CHENNAI: Draped in black and white checks, Chennai has been in a flurry of chess mania in celebration of the FIDE Chess Olympiad 2022. As people rejoice and revisit the sport, social media has been inundated with chess-themed creations, amid which was Sthree Creatives’ display of a checkered sari.
Monochromatic checks on the orange kanjeevaram may have seemed to be specially designed for the occasion, but the owner of the brand reminds us that these checks are hardly a novelty to Madras.
“I saw Prime Minister Modi’s chessboard veshti look and thought ‘we also have this.’ So we began posting monochromatic looks (on our profile). However, this is not new to our clothing at all. In fact, this sari showcased what British art historian EB Havell called High Court Papli checks as it resembled the flooring of Madras High Court,” explains Sreemathy Mohan. She adds that like how a lot of textile design borrows inspiration from architecture — like temple architecture — perhaps, this was also inspired by the construction.
Apart from the High Court Papli checks, we have many more chequered patterns that have been a part of Madras’ legacy, including Palum Pazhamum checks, Kasa Kasa Kattam checks, Lungi checks and of course, the popular Madras checks. “Apart from Madras, if you see Orissa vichitrapuri ikkat, you’ll find that it looks exactly like a chessboard.
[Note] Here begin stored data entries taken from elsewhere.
(* ===== verification/RestoreProps.v ===== *)
(** * Properties of the restore reconciler

    The corollaries of [RestoreSafety.wp_restore_Reconcile], with runs on the concrete
    environment of [Cluster], and the functional behaviour of the single
    steps. *)

From S2P Require Import Prelude GoLib Sort Kube Api Doc Client Trace JobBuild RestorePlan.
From S2P Require Import Hooks SnapshotRef ControllerLib SecretCopy RestoreCtl RestoreSafety.
From S2P Require Import Cluster.
From Stdlib Require Import Ascii.
From stdpp Require Import options.

Local Open Scope Z_scope.

(** ** Concrete runs *)

Definition example_restore (jobs : option (list RestoreJobStatus)) : PBSRestore :=
  mkRestore (meta0 "backups" "r") (mkRestoreSpec "repo" "host/daily-n1/T" "apps" [] [])
    (mkRestoreStatus RestorePhaseNew [] None None jobs).
Definition restore_req : NamespacedName := mkNN "backups" "r".

Lemma run_runs {R} (p : kprog R) (s : cluster) (run : list kevent * R * cluster) :
  run = exec serve p s → runs p run.1.1 run.1.2.
Proof. intros ->. apply exec_runs. Qed.

Definition run_restore (rs : PBSRestore) (s : cluster) :=
  exec serve (Reconcile "" restore_req) (add_object KPBSRestore rs s).

(** The first reconcile prepares the namespace and launches the fetch Job. *)
Definition first_restore := run_restore (example_restore None) base_cluster.
Definition fetch_trace : list kevent := first_restore.1.1.
Definition fetch_result : reconcile_result := first_restore.1.2.
Lemma fetch_runs : runs (Reconcile "" restore_req) fetch_trace fetch_result.
Proof. by eapply (run_runs _ _ first_restore). Qed.

Definition complete_job (name : string) : Job :=
  mkJob (newMeta name "apps" {["pbsrestore" := "r"]}) None None
    (mkPodTemplate ∅ (mkPodSpec "" "" "" None [] [] "")) [mkJobCondition JobComplete ConditionTrue].
Definition manifest_cm : ConfigMap :=
  mkConfigMap (meta0 "apps" "r-api")
    {["api.yaml" := "PersistentVolumeClaim/data" +:+ String "010"%char "Deployment/web"]}.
Generally, the colours of all these patterns are not always white and black, but there is a good market for the colour combination in corporate settings,” she adds.
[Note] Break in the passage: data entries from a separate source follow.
(* ===== verification/RestoreProgress.v ===== *)
(** * Progress of a PBSRestore

    What a reconcile that ends without an error has done: it finished the restore,
    launched the next Job, found a Job still running, or was held for a cause that
    it observed. *)

From S2P Require Import Prelude GoLib Sort Kube Api Doc Client Trace JobBuild RestorePlan.
From S2P Require Import ControllerLib RestoreCtl RestoreSafety Cluster RestoreProps.
From stdpp Require Import options.

Local Open Scope Z_scope.

Section progress.
Context `{KL : KubeLib} `{YL : YamlLib} `{SS : SortSlice} {SL : SortSliceLaws}.
Context (AgentImage : string) (req : NamespacedName).

Definition launched_job (h : list kevent) : Prop := ∃ j j', saw h (CCreate KJob j) (inr j').

(** A Job has not finished: it was read so, or another reconcile created it. *)
Definition job_pending (h : list kevent) : Prop :=
  (∃ key job, saw h (CGet KJob key) (inr job) ∧
     jobCondition job JobFailed = false ∧ jobCondition job JobComplete = false) ∨
  ∃ j e, saw h (CCreate KJob j) (inl e) ∧ IsAlreadyExists e = true.

(** The reason to hold a restore, with what was observed *)
Inductive blocked (h : list kevent) : string → Prop :=
  | blocked_repo_gone key e :
      saw h (CGet KPBSRepo key) (inl e) → IsNotFound e = true → blocked h reasonRepoNotReady
  | blocked_repo_unready key repo :
      saw h (CGet KPBSRepo key) (inr repo) →
      IsStatusConditionTrue (rst_Conditions (repo_Status repo)) condReady = false → blocked h reasonRepoNotReady
  | blocked_terminating key ns :
      saw h (CGet KNamespace key) (inr ns) → is_Some (om_DeletionTimestamp (namespace_Meta ns)) →
      blocked h reasonTerminating
  | blocked_no_secret key e :
      saw h (CGet KSecret key) (inl e) → IsNotFound e = true → blocked h reasonSecretCopy
  | blocked_no_manifests key e :
      saw h (CGet KConfigMap key) (inl e) → IsNotFound e = true → blocked h reasonStagingAbsent
  | blocked_job_deleted rs key e :
      saw h (CGet KPBSRestore req) (inr rs) → saw h (CGet KJob key) (inl e) → IsNotFound e = true →
      knownJob rs (nn_Name key) = true → recordedJobState rs (nn_Name key) ≠ "complete" → blocked h reasonJobDeleted
  | blocked_no_nodes nodes :
      saw h (CList KNode None SelAll) (inr nodes) →
      (∀ n, head (sort_Strings ((λ n, om_Name (node_Meta n)) <$> nodes)) = Some n → n = "") → blocked h reasonUnplaceable.

(** The condition says so. *)
Definition held_for (h : list kevent) (reason : string) : Prop :=
  ∃ conds c cs, saw h (CSetStatusCondition conds c) cs ∧
    c_Type c = condReady ∧ c_Status c = ConditionFalse ∧ c_Reason c = reason.
Definition held (h : list kevent) : Prop := ∃ reason, blocked h reason ∧ held_for h reason.

Definition moving (h : list kevent) : Prop := launched_job h ∨ job_pending h.

Lemma blocked_app h t reason : blocked h reason → blocked (h ++ t) reason.
Proof. destruct 1; [eapply blocked_repo_gone|eapply blocked_repo_unready|eapply blocked_terminating|
  eapply blocked_no_secret|eapply blocked_no_manifests|eapply blocked_job_deleted|eapply blocked_no_nodes];
  eauto with traces. Qed.
Lemma moving_app h t : moving h → moving (h ++ t).
Proof.
  intros [(j & j' & Hs)|[(key & job & Hs & Hj)|(j & e & Hs & He)]].
  - left. exists j, j'. by apply saw_app.
  - right. left. exists key, job. by split; [apply saw_app|].
  - right. right. exists j, e. by split; [apply saw_app|].
Qed.

(** The outcome of a reconcile so far: it moved the restore, is held for a cause, or
    takes it out of the queue. *)
Definition progressed (h : list kevent) (res : reconcile_result) : Prop :=
  match res with
  | inl _ => True
  | inr x => RequeueAfter x = 0 ∨ moving h ∨ held h
  end.
Definition step_progressed (h : list kevent) (res : step_error + bool) : Prop :=
  match res with
  | inl (StepHold reason _) => reason = reasonFailed ∨ blocked h reason
  | inr false => moving h
  | _ => True
  end.

Lemma wp_held_progress rs reason message h :
  blocked h reason → wp anything (holdRestore rs reason message requeueWait) progressed h.
Proof.
  intros Hb. unfold holdRestore, recordRestore. apply wp_bind, wp_bind. split; [done|]. intros cs.
  apply wp_anything. intros t s. apply wp_anything. intros t1 o. apply wp_anything.
  intros t2 [e|x]; [done|]. right. right. exists reason. split; [by do 4 apply blocked_app|].
  eexists _, _, cs. split; [do 3 apply saw_app; apply saw_last|done].
Qed.

Lemma wp_failed_progress rs reason message h :
  wp anything (failRestore rs reason message) progressed h.
Proof.
  unfold failRestore. apply wp_bind, wp_anything. intros t [e|[rs' tr]]; [done|].
  apply wp_bind, wp_anything. intros t' []. by left.
Qed.
Lemma wp_completed_progress rs h : wp anything (completeRestore rs) progressed h.
Proof.
  unfold completeRestore. apply wp_bind, wp_anything. intros t [e|[rs' tr]]; [done|].
  apply wp_bind, wp_anything. intros t' []. by left.
Qed.

Lemma wp_await_progress (I : list kevent → Prop) rs phase step next h :
  (∀ h e, I h → I (h ++ [e])) → I h →
  (∀ h, I h → wp anything step step_progressed h) →
  (∀ h, I h → wp anything next progressed h) →
  wp anything (await rs phase step next) progressed h.
Proof.
  intros HI Hh Hs Hn. unfold await. apply wp_bind. eapply wp_post; [by apply Hs|].
  intros h' [[reason msg|e]|[|]] [t ->] Hp; cbn [requeueOrHold]; try done.
  - case_bool_decide as Hf; [apply wp_failed_progress|].
    apply wp_held_progress. by destruct Hp.
  - apply Hn. clear Hp. revert h Hh. induction t as [|e t IH]; intros h Hh; [by rewrite app_nil_r|].
    replace (h ++ e :: t) with ((h ++ [e]) ++ t) by by rewrite <- app_assoc. by apply IH, HI.
  - apply wp_bind, wp_anything. intros t' [e|[]]; [done|]. right. left. by apply moving_app.
Qed.

Definition reading (rs : PBSRestore) (h : list kevent) : Prop := saw h (CGet KPBSRestore req) (inr rs).

Lemma wp_ensureJob_progress rs name build h :
  reading rs h → wp anything (ensureJob rs name build) step_progressed h.
Proof.
  intros Hrs. unfold ensureJob. apply wp_bind. split; [done|]. intros [e|job]; cbn [wp].
  - destruct (IsNotFound e) eqn:He; cbn [negb]; [|done]. destruct (knownJob rs name) eqn:Hk.
    { case_bool_decide as Hr; [done|]. right. eapply blocked_job_deleted; eauto with traces. }
    set (h1 := h ++ [_]). assert (Hcreate : ∀ j,
      wp anything (created ← Create KJob j;
        match created with
        | inl e => if negb (IsAlreadyExists e) then mret (inl (StepError (ErrAPI e))) else mret (inr false)
        | inr _ => mret (inr false)
        end) step_progressed h1).
    { intros j. apply wp_bind. split; [done|]. intros [e'|j']; cbn [wp].
      - destruct (IsAlreadyExists e') eqn:He'; cbn [negb]; [|done]. right. right.
        exists j, e'. split; [apply saw_last|done].
      - left. exists j, j'. apply saw_last. }
    apply wp_bind. case_bool_decide; [|apply Hcreate].
    destruct (SetControllerReference _ _ _); [done|apply Hcreate].
  - destruct (jobCondition job JobFailed) eqn:Hf; [by left|].
    destruct (jobCondition job JobComplete) eqn:Hc; [done|]. right. left.
    eexists _, job. split; [apply saw_last|done].
Qed.

Lemma wp_ensure_volumes_progress rs spec groups nodes h :
  reading rs h → wp anything (ensure_volumes rs spec groups nodes) step_progressed h.
Proof.
  revert h. induction nodes as [|node nodes IH]; intros h Hrs; [done|]. cbn [ensure_volumes].
  apply wp_bind. eapply wp_post; [by apply wp_ensureJob_progress|].
  intros h' [e|[|]] [t ->] Hp; [exact Hp| |exact Hp]. apply IH. by apply saw_app.
Qed.

Lemma group_volumes_blocked docs pvcs groups fallback reason msg :
  group_volumes docs fallback pvcs groups = inl (StepHold reason msg) →
  fallback = "" ∧ reason = reasonUnplaceable.
Proof.
  revert groups. induction pvcs as [|pvc pvcs IH]; intros groups; cbn [group_volumes]; [done|].
  destruct (bool_decide (NodeForPVC docs pvc = "") && bool_decide (fallback = "")) eqn:Hb; [|apply IH].
  apply andb_true_iff in Hb as [_ Hb%bool_decide_eq_true]. by intros [= <- _].
Qed.

Lemma wp_ensureVolumeJobs_progress rs spec docs pvcs h :
  reading rs h → wp anything (ensureVolumeJobs rs spec docs pvcs) step_progressed h.
Proof.
  intros Hrs. unfold ensureVolumeJobs, firstNode, api. apply wp_bind, wp_bind, wp_bind.
  split; [done|]. intros [e|nodes]; [done|]. set (h1 := h ++ [_]).
  do 3 apply wp_ret. cbn beta iota.
  destruct (group_volumes _ _ _ _) as [[reason msg|e]|groups] eqn:Hg; [|done|].
  - apply group_volumes_blocked in Hg as [Hg ->]. right. eapply blocked_no_nodes; [apply saw_last|].
    intros n Hn. destruct (sort_Strings _); [done|]. by injection Hn as <-.
  - apply wp_ensure_volumes_progress. by apply saw_app.
Qed.

(** ** Reconcile *)

Lemma reading_app rs h t : reading rs h → reading rs (h ++ t).
Proof. apply saw_app. Qed.
Hint Resolve reading_app wp_ensureJob_progress wp_ensureVolumeJobs_progress wp_completed_progress
  wp_failed_progress : traces.

Lemma wp_workload_progress rs spec h :
  reading rs h → wp anything (reconcile_workload rs spec) progressed h.
Proof. intros Hrs. apply (wp_await_progress (reading rs)); eauto with traces. Qed.
Hint Resolve wp_workload_progress : traces.

Lemma wp_volumes_progress rs spec cm h :
  reading rs h → wp anything (reconcile_volumes rs spec cm) progressed h.
Proof.
  intros Hrs. unfold reconcile_volumes. destruct (ParseAPIManifests _ _); [eauto with traces|].
  destruct (PVCsFromDocs _); [eauto with traces|].
  apply (wp_await_progress (reading rs)); eauto with traces.
Qed.
Hint Resolve wp_volumes_progress : traces.

Lemma wp_stages_progress rs spec h :
  reading rs h → wp anything (reconcile_stages rs spec) progressed h.
Proof.
  intros Hrs. unfold reconcile_stages. apply (wp_await_progress (reading rs)); [by eauto with traces..|].
  clear h Hrs. intros h Hrs. apply wp_bind. split; [done|]. intros [e|cm]; cbn [wp].
  - destruct (IsNotFound e) eqn:He; [|done]. apply wp_held_progress.
    eapply blocked_no_manifests; [apply saw_last|done].
  - apply wp_bind, wp_anything. intros t cm'.
    apply (wp_await_progress (reading rs)); eauto with traces.
Qed.

Lemma wp_secret_progress rs repo h :
  reading rs h →
  wp anything (RestoreCtl.ensureRepoSecret rs repo)
    (λ h' res, reading rs h' ∧ match res with inr (inl _) => blocked h' reasonSecretCopy | _ => True end) h.
Proof.
  intros Hrs. unfold RestoreCtl.ensureRepoSecret. apply wp_bind, wp_anything. intros t srcNS.
  assert (Hend : ∀ t' (r : error + (string + string)), (∀ p, r ≠ inr (inl p)) →
    reading rs ((h ++ t) ++ t') ∧ match r with inr (inl _) => blocked ((h ++ t) ++ t') reasonSecretCopy | _ => True end).
  { intros t' [e|[p|name]] Hr; (split; [by do 2 apply reading_app|]); [done|by destruct (Hr p)|done]. }
  apply wp_bind. split; [done|]. intros [e|src]; cbn [wp].
  - destruct (IsNotFound e) eqn:He; [|by apply Hend]. split; [by do 2 apply reading_app|].
    eapply blocked_no_secret; [apply saw_last|done].
  - apply wp_bind. split; [done|]. intros [e|existing]; cbn [wp].
    + rewrite <- app_assoc. destruct (IsNotFound e); [|by apply Hend]. apply wp_bind. split; [done|].
      intros [e'|s]; cbn [wp]; [destruct (negb _)|]; rewrite <- app_assoc; by apply Hend.
    + rewrite <- app_assoc. destruct (_ && _); [by apply Hend|]. unfold api. apply wp_bind, wp_bind.
      split; [done|]. intros [e'|s]; cbn [wp]; rewrite <- app_assoc; by apply Hend.
Qed.

Lemma wp_reconcile_progress rs repo h :
  reading rs h → wp anything (reconcile_restore AgentImage rs repo) progressed h.
Proof.
  intros Hrs. unfold reconcile_restore, ensureTargetNamespace.
  apply wp_bind. eapply (wp_post _ _ (λ h' res, reading rs h' ∧ match res with
    inr (Some _) => blocked h' reasonTerminating | _ => True end)).
  { apply wp_bind. split; [done|]. intros [e|ns]; cbn [wp].
    - destruct (IsNotFound e); [|by split; [apply saw_app|]].
      apply wp_bind. split; [done|]. intros [e'|ns]; cbn [wp];
        [destruct (negb _)|]; (split; [by do 2 apply saw_app|done]).
    - split; [by apply saw_app|]. destruct (om_DeletionTimestamp _) eqn:Hd; [|done].
      eapply blocked_terminating; [apply saw_last|by rewrite Hd]. }
  intros h1 [e|[problem|]] _ [Hrs1 Hb]; [done|by apply wp_held_progress|]. apply wp_bind.
  eapply (wp_post _ _ (λ h' res, reading rs h' ∧ match res with
    inr (inl _) => blocked h' reasonSecretCopy | _ => True end)).
  { by apply wp_secret_progress. }
  intros h2 [e|[problem|repoSecret]] _ [Hrs2 Hb2]; [done|by apply wp_held_progress|].
  apply wp_bind, wp_anything. intros t [e|[]]; [done|]. by apply wp_stages_progress, reading_app.
Qed.

(** What [Reconcile] returns. *)
Lemma wp_Reconcile_progress : wp anything (Reconcile AgentImage req) progressed [].
Proof.
  unfold Reconcile. apply wp_bind. split; [done|]. intros [e|rs]; cbn [wp].
  { destruct (IsNotFound e); [by left|done]. }
  set (h1 := [] ++ [_]). assert (Hrs : reading rs h1) by apply saw_last.
  destruct (_ || _); [by left|]. destruct (negb _); [apply wp_failed_progress|].
  apply wp_bind. split; [done|]. intros [e|repo]; cbn [wp].
  - destruct (IsNotFound e) eqn:He; cbn [negb]; [|done]. apply wp_held_progress.
    eapply blocked_repo_gone; [apply saw_last|done].
  - destruct (IsStatusConditionTrue _ _) eqn:Hr; cbn [negb].
    + apply wp_reconcile_progress. by apply saw_app.
    + apply wp_held_progress. eapply blocked_repo_unready; [apply saw_last|done].
Qed.
End progress.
In fact, in her blog ‘Indian Saree Journal’ in 2018, she highlighted the popularity of black and white checks on saris in yesteryear Tamil cinema and the significance of the colours in our culture — black is considered to ward off the evil eye and white symbolising purity. While the city may only be celebrating the chequered monochromatic trend for the chess of late, the pattern actually has a much deeper connection to our textile and culture than we might have thought.